5.Se objetivo contigo mismo. No te alteres, no híper ventiles, no te frustres y sobre todo no explotes. Piensa con objetividad sobre el motivo que te hace sentirte así. Imagina la situación desde fuera y piensa qué le aconsejarías a alguien que estuviera en tu situación. Usa el sentido común, si consigues separar los sentimientos y analizar el problema desde fuera, conseguirás calmarte y sabrás exactamente lo que debes hacer. Imagina que lo que tú estás viviendo es el problema de otra persona y no el tuyo propio, y desde ese punto de partida, piensa con objetividad.  Si todo esto no funciona, pide consejo a una segunda persona ajena al problema. Alguien con sentido común y sosegado que pueda ayudarte y aconsejarte.

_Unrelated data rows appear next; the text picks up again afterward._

(** The operation goes on without a failure. *)
Lemma go_on_ok sid o c n :
  net_ok n → conn_ok c → (∃ op, o = Ok op ∧ op_ok true op) →
  net_ok (go_on sid o c n) ∧ n_proc (go_on sid o c n) = n_proc n.
Proof.
  intros Hn Hc (op & -> & Hop). split; [|done]. by apply set_conn_ok, conn_reading_ok.
Qed.
Lemma waiting_Some n sid d :
  waiting n sid = Some d → ended (n_proc n).1 = None ∧ c_read (n_conns n sid) = Some (Reading d).
Proof.
  unfold waiting. destruct (ended _); [done|]. destruct (c_read _) as [[d'|]|]; [|done|done].
  by intros [= ->].
Qed.
Lemma waiting_ok n sid d r :
  net_ok n → waiting n sid = Some d → some_bytes r →
  ∃ op, parse_read true d r = Ok op ∧ op_ok true op.
Proof.
  intros Hn Hw Hr. apply waiting_Some in Hw as [_ Hw].
  apply parse_read_ok; [|done]. by apply (ok_read _ (Hn sid)).
Qed.
Lemma some_pair {A B} (a a' : A) (b b' : B) : Some (a, b) = Some (a', b') → a = a' ∧ b = b'.
Proof. by intros [= -> ->]. Qed.
Lemma waiting_go n sid d r c :
  net_ok n → waiting n sid = Some d → some_bytes r → conn_ok c →
  let n' := go_on sid (parse_read true d r) c n in
  net_ok n' ∧ (None : option event) = None ∧ n_proc n' = n_proc n.
Proof.
  intros Hn Hw Hr Hc n'. destruct (go_on_ok sid (parse_read true d r) c n Hn Hc) as [? ?].
  { by apply waiting_ok with n sid. }
  by split_and!.
Qed.
Lemma str_take_nonempty k s :
  (0 < k)%nat → (k ≤ String.length s)%nat → str_take k s ≠ EmptyString.
Proof. intros Hk Hl E. apply (f_equal String.length) in E. rewrite length_str_take in E. cbn in E. lia. Qed.
Lemma socket_gives_guard size len :
  (0 <? size)%nat && (size <=? len)%nat && (size <=? 65536)%nat = true →
  (0 < size)%nat ∧ (size ≤ len)%nat.
Proof.
  intros [[H1%Nat.ltb_lt H2%Nat.leb_le]%andb_prop _]%andb_prop. by split.
Qed.

(** What a step does to the process: one of its steps, or nothing. *)
Definition quiet_move (m : net_move) : bool :=
  match m with ReadEnds _ | Runs _ => false | _ => true end.
Lemma net_do_ok m n l n' :
  net_ok n → net_do m n = Some (l, n') →
  net_ok n' ∧
  if quiet_move m then l = None ∧ n_proc n' = n_proc n else lstep ctx (n_proc n) l (n_proc n').
Proof.
  intros Hn E. destruct m as [sid b|i|sid size|sid|sid what|i|m]; cbn [net_do quiet_move] in *.
  - apply some_pair in E as [<- <-]. split; [|done]. by apply set_conn_ok, conn_receive_ok.
  - destruct (ended _); [done|]. destruct (ops _ !! i) as [[sid [|]]|]; [|done|done].
    destruct (c_read _); [done|]. apply some_pair in E as [<- <-].
    destruct (go_on_ok sid (parse_start true (c_buffer (n_conns n sid)) (init true)) (n_conns n sid) n)
      as [? ?]; [done|done| |by split_and!]. apply parse_start_ok, init_ok.
  - apply bind_Some in E as (d & Hw & E). cbn zeta in E. destruct (_ && _) eqn:Hg; [|done].
    apply some_pair in E as [<- <-]. apply socket_gives_guard in Hg as [Hg1 Hg2].
    by apply (waiting_go n sid d); [| | |apply conn_take_ok]; [..|apply str_take_nonempty|].
  - apply bind_Some in E as (d & Hw & E). cbn zeta in E. destruct (String.eqb _ _); [|done].
    apply some_pair in E as [<- <-]. by apply (waiting_go n sid d).
  - apply bind_Some in E as (d & Hw & E). apply some_pair in E as [<- <-]. by apply (waiting_go n sid d).
  - destruct (ops _ !! i) as [[sid [|]]|]; [|done|done].
    destruct (c_read _) as [[|ec d]|]; [done| |done]. apply bind_Some in E as ([l0 s] & Hm & E).
    apply some_pair in E as [<- <-]. split; [|by eapply exec_move_sound].
    apply (set_conn_ok sid _ {| n_proc := s; n_conns := n_conns n |}); [done|]. by apply conn_finish_ok.
  - destruct (is_read m); [done|]. apply bind_Some in E as ([l0 s] & Hm & E).
    apply some_pair in E as [<- <-]. split; [done|]. by eapply exec_move_sound.
Qed.
Lemma net_traced_ok tr n : net_traced tr n → net_ok n ∧ traced ctx tr (n_proc n).
Proof.
  induction 1 as [|tr n m l n' Ht [IHn IHt] E].
  - split; [|constructor]. intros sid. split; [done|]. by exists EmptyString.
  - destruct (net_do_ok m n l n' IHn E) as [Hn' Hm]. split; [done|]. destruct (quiet_move m).
    + destruct Hm as [-> ->]. cbn. by rewrite app_nil_r.
    + by econstructor.
Qed.
End Connections.

(** ** A stream of messages *)

(** The bytes of a message. *)
Definition wired (w : string) (m : message) : Prop := ends_with true w (init true) m.
(** The bytes [s] are the beginning of a message, read by [P]. *)
Definition fed (s : string) (P : parser) : Prop :=
  parser_live true P ∧ write_bytes true s (init true) = Ok (String.length s, None, P).

Lemma fed_nil : fed EmptyString (init true).
Proof. split; [apply init_ok|done]. Qed.
Lemma str_app_prefix (w s y x : string) :
  s +:+ x = w +:+ y → (String.length w ≤ String.length s)%nat →
  s = w +:+ str_drop (String.length w) s.
Proof.
  revert s; induction w as [|c w IH]; intros s E Hl; [done|].
  destruct s as [|c' s]; [cbn in Hl; lia|]. rewrite !str_app_cons in E. injection E as -> E.
  rewrite str_app_cons. cbn [str_drop]. f_equal. apply IH; [done|cbn in Hl; lia].
Qed.
(** More bytes of the same message, or its end. *)
Lemma fed_more s P w m b x y :
  fed s P → wired w m → (s +:+ b) +:+ x = w +:+ y →
  (∃ P1, fed (s +:+ b) P1 ∧ write_bytes true b P = Ok (String.length b, None, P1)) ∨
  (∃ n Q, write_bytes true b P = Ok (n, None, Q) ∧ complete Q = true ∧
     m_ (derived Q) = m ∧ s +:+ b = w +:+ str_drop n b).
Proof.
  intros [HP Hs] (Q & Hw & Hc & Hm) E. specialize (Hw y). rewrite <- E in Hw.
  destruct (write_bytes_app true _ _ _ _ _ (init_ok true) Hw) as [(_ & Hl & Hsb)|(k & P1 & HP1 & _ & Hsb & _)];
    destruct (write_bytes_app true _ _ _ _ _ (init_ok true) Hsb)
      as [(Hc' & _ & Hs')|(j & P2 & _ & Ej & Hs' & Hb)]; rewrite Hs in Hs'.
  - injection Hs' as _ ->. by rewrite (complete_live _ _ HP) in Hc'.
  - injection Hs' as <-. right. exists j, Q. split_and!; try done.
    rewrite (str_app_prefix w (s +:+ b) y x E Hl) at 1. by rewrite Ej, str_drop_app_ge.
  - injection Hs' as _ ->. by rewrite (complete_live _ _ HP) in Hc'.
  - injection Hs' as <-. left. exists P1. rewrite str_length_app in Ej.
    assert (j = String.length b) as -> by lia. by split.
Qed.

6.Pasea. Si puedes escaparte al campo, hazlo, no hay nada más relajante que un paseo por el campo, ver la naturaleza,  disfrutar del paisaje… un placer para todos los sentidos… da igual si paseas por la orilla del mar o por la montaña, simplemente un paseo en silencio disfrutando de la naturaleza. Si no te es posible escaparte al campo, siempre puedes pasear por un buen parque o sentarte en el césped y disfrutar de los rallos de sol…

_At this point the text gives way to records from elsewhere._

(* ===== verification/AsyncWrite.v ===== *)
(** * The write that keeps its message: src/SemanticHTTPServer.hpp

    [SemanticHTTPServer::asyncWrite] and its [writeOp], which own the message until
    the write has ended.  Nothing calls them: [Session::write] starts beast's
    [async_write] on a message of its own, which Process.v shows to dangle. *)

From S2P Require Import Prelude HttpMessage.

(** ** Operations *)

(** [writeOp::data] and the handler its [handler_ptr] holds with it. *)
Record write_data := { w_cont : bool; w_message : response; w_handler : nat }.
(** The data that exist; the writes of beast that are outstanding, each with the
    operation it was given as its handler; the calls of handlers, the errors with
    them; the handlers that have been given, and the bytes sent for them. *)
Record writes := {
  datas : gmap nat write_data;
  next_data : nat;
  outstanding : list nat;
  called : list (nat * option string);
  given : list nat;
  sent : list (nat * list string);
}.
Definition writes_new : writes :=
  {| datas := ∅; next_data := 0; outstanding := []; called := []; given := []; sent := [] |}.

(** [d_.invoke(ec)]: [handler_ptr] takes the handler out and destroys the data before
    it calls it. *)
Definition invoke (d : nat) (x : write_data) (ec : option string) (w : writes) : writes :=
  {| datas := delete d (datas w); next_data := next_data w; outstanding := outstanding w;
     called := called w ++ [(w_handler x, ec)]; given := given w; sent := sent w |}.
(** [writeOp::operator()] *)
Definition writeOp_call (d : nat) (ec : option string) (again : bool) (w : writes) : outcome writes :=
  match datas w !! d with
  | None => Fail (UndefinedBehavior "handler_ptr: no data")
  | Some x =>
      let x := {| w_cont := w_cont x || again; w_message := w_message x; w_handler := w_handler x |} in
      if again then Ok (invoke d x ec w)
      else Ok {| datas := <[d := x]> (datas w); next_data := next_data w;
                 outstanding := outstanding w ++ [d]; called := called w; given := given w;
                 sent := sent w |}
  end.
(** The constructors of [data] and of [writeOp]: the message is moved in. *)
Definition writeOp_new (is_continuation : bool) (handler : nat) (msg : response) (w : writes)
    : outcome writes :=
  let d := next_data w in
  writeOp_call d None false
    {| datas := <[d := {| w_cont := is_continuation; w_message := msg; w_handler := handler |}]> (datas w);
       next_data := S d; outstanding := outstanding w; called := called w;
       given := given w ++ [handler]; sent := sent w |}.
Definition asyncWrite (is_continuation : bool) (msg : response) (handler : nat) (w : writes)
    : outcome writes := writeOp_new is_continuation handler msg w.

(** ** Steps: a call of [asyncWrite]; beast sends a message; a write ends. *)

(** Beast reads the message it was given a reference to. *)
Definition send (i : nat) (w : writes) : outcome writes :=
  match outstanding w !! i with
  | None => Ok w
  | Some d =>
      match datas w !! d with
      | None => Fail (UndefinedBehavior "async_write: message destroyed")
      | Some x =>
          match write_response (w_message x) with
          | Ok (buffers, _) =>
              Ok {| datas := datas w; next_data := next_data w; outstanding := outstanding w;
                    called := called w; given := given w; sent := sent w ++ [(w_handler x, buffers)] |}
          | Fail _ => Ok w
          end
      end
  end.
Definition complete_write (i : nat) (ec : option string) (w : writes) : outcome writes :=
  match outstanding w !! i with
  | None => Ok w
  | Some d =>
      writeOp_call d ec true
        {| datas := datas w; next_data := next_data w; outstanding := delete i (outstanding w);
           called := called w; given := given w; sent := sent w |}
  end.
Inductive write_move :=
| Start (is_continuation : bool) (msg : response) (handler : nat)
| Send (i : nat)
| Complete (i : nat) (ec : option string).
Definition write_step (m : write_move) (w : writes) : outcome writes :=
  match m with
  | Start c msg h => asyncWrite c msg h w
  | Send i => send i w
  | Complete i ec => complete_write i ec w
  end.
Fixpoint write_run (ms : list write_move) (w : writes) : outcome writes :=
  match ms with [] => Ok w | m :: ms => w ← write_step m w; write_run ms w end.

(** ** The message lives as long as its write *)

Definition handler_of_data (w : writes) (d : nat) : option nat := w_handler <$> datas w !! d.
(** Every outstanding write has its data, and no others exist; every handler given
    waits for its write or has been called. *)
Record writes_ok (w : writes) : Prop := {
  wo_distinct : NoDup (outstanding w);
  wo_data : ∀ d, d ∈ outstanding w ↔ is_Some (datas w !! d);
  wo_fresh : ∀ d, d ∈ outstanding w → d < next_data w;
  wo_handlers : given w ≡ₚ omap (handler_of_data w) (outstanding w) ++ (called w).*1;
}.

Lemma writes_new_ok : writes_ok writes_new.
Proof.
  split; [constructor| |intros d ?%elem_of_nil; done|done].
  intros d. split; [intros ?%elem_of_nil; done|]. cbn. rewrite lookup_empty. by intros [? ?].
Qed.
Lemma omap_ext_in {A B} (f g : A → option B) (l : list A) :
  (∀ x, x ∈ l → f x = g x) → omap f l = omap g l.
Proof.
  induction l as [|x l IH]; intros E; [done|]. cbn. rewrite (E x) by constructor.
  rewrite IH; [done|]. intros y Hy. apply E. by constructor.
Qed.
Lemma start_ok c msg h w : writes_ok w → ∃ w', asyncWrite c msg h w = Ok w' ∧ writes_ok w'.
Proof.
  intros [Hd Ha Hf Hh]. unfold asyncWrite, writeOp_new, writeOp_call. cbn. rewrite lookup_insert_eq.
  eexists. split; [done|]. assert (next_data w ∉ outstanding w) as Hn by (intros Hi; apply Hf in Hi; lia).
  split; cbn.
  - apply NoDup_app. split; [done|]. split; [|by apply NoDup_singleton].
    by intros d Hi ->%list_elem_of_singleton.
  - intros d. rewrite insert_insert_eq, elem_of_app, list_elem_of_singleton, lookup_insert_is_Some', Ha. naive_solver.
  - intros d. rewrite elem_of_app, list_elem_of_singleton. intros [Hi| ->]; [|lia]. apply Hf in Hi. lia.
  - rewrite omap_app. cbn. unfold handler_of_data at 2. cbn. rewrite lookup_insert_eq. cbn.
    rewrite (omap_ext_in _ (handler_of_data w)).
    + rewrite Hh. by rewrite <- !app_assoc, (Permutation_app_comm (_ :: []) _), <- ?app_assoc.
    + intros d Hi. unfold handler_of_data. cbn. rewrite !lookup_insert_ne; [done| |]; by intros <-.
Qed.
Lemma send_ok i w : writes_ok w → ∃ w', send i w = Ok w' ∧ writes_ok w'.
Proof.
  intros Hw. unfold send. destruct (outstanding w !! i) as [d|] eqn:Hi; [|by exists w].
  destruct (proj1 (wo_data _ Hw d)) as [x Hx]; [by eapply list_elem_of_lookup_2|]. rewrite Hx.
  destruct (write_response (w_message x)) as [[buffers close]|]; [|by exists w].
  eexists. split; [done|]. by destruct Hw.
Qed.
Lemma complete_ok i ec w : writes_ok w → ∃ w', complete_write i ec w = Ok w' ∧ writes_ok w'.
Proof.
  intros Hw. unfold complete_write. destruct (outstanding w !! i) as [d|] eqn:Hi; [|by exists w].
  destruct Hw as [Hd Ha Hf Hh]. destruct (proj1 (Ha d)) as [x Hx]; [by eapply list_elem_of_lookup_2|].
  unfold writeOp_call. cbn. rewrite Hx. eexists. split; [done|].
  pose proof (delete_Permutation _ _ _ Hi) as Hp. remember (delete i (outstanding w)) as os eqn:Eos.
  rewrite Hp in Hd. apply NoDup_cons in Hd as [Hn Hd].
  split; cbn.
  - done.
  - intros d'. rewrite lookup_delete_is_Some, <- Ha, Hp, elem_of_cons. naive_solver.
  - intros d' Hi'. apply Hf. rewrite Hp. by constructor.
  - rewrite (omap_ext_in _ (handler_of_data w) os).
    + rewrite Hp in Hh. etransitivity; [exact Hh|]. cbn. unfold handler_of_data at 1. rewrite Hx. cbn.
      rewrite fmap_app, app_assoc. apply Permutation_cons_append.
    + intros d' Hi'. unfold handler_of_data. cbn. rewrite lookup_delete_ne; [done|]. by intros <-.
Qed.
Lemma write_run_ok ms w : writes_ok w → ∃ w', write_run ms w = Ok w' ∧ writes_ok w'.
Proof.
  revert w; induction ms as [|m ms IH]; intros w Hw; [by exists w|]. cbn [write_run].
  assert (∃ w', write_step m w = Ok w' ∧ writes_ok w') as (w1 & -> & Hw1).
  { destruct m; [by apply start_ok|by apply send_ok|by apply complete_ok]. }
  by apply IH.
Qed.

7.Haz ejercicio físico. Da igual el ejercicio que elijas pero ejercita el cuerpo, liberarás energía y despejarás la mente. Conseguirás regular tus emociones y los malos pensamientos desaparecerán. Haz cualquier cosa menos quedarte encerrado en casa pensando en tu problema. Yoga, pilates, baile…

8.Perdónate a ti mismo y no te sientas culpable. Si estás mal porque has cometido un error, no te sientas así, intenta ser consciente de que no vas a volver a cometerlo y que la próxima vez actuarás mejor. Si te sientes culpable porque eres la causa de que otra persona sufra, perdónate a ti mismo, a veces para poder seguir adelante tenemos que tomar decisiones dolorosas, pero eso no significa que tengamos que martirizarnos o dejar de ser felices por evitar infringir daño a los demás, a veces las cosas vienen así y no podemos evitarlo, si esta es tu situación, perdónate a ti mismo y no te sientas culpable de sentirte como te sientes. Si tu conciencia está tranquila y sabes que has hecho lo correcto, debes perdonarte, solo así podrás pasar página.

Y por último… siéntete orgulloso de haber conseguido mantener la calma, felicítate a ti mismo, eso te hará más fuerte. Ser consciente de que has podido superar una situación complicada, te dará más fuerza para la siguiente vez que tengas que volver a enfrentarte a un problema.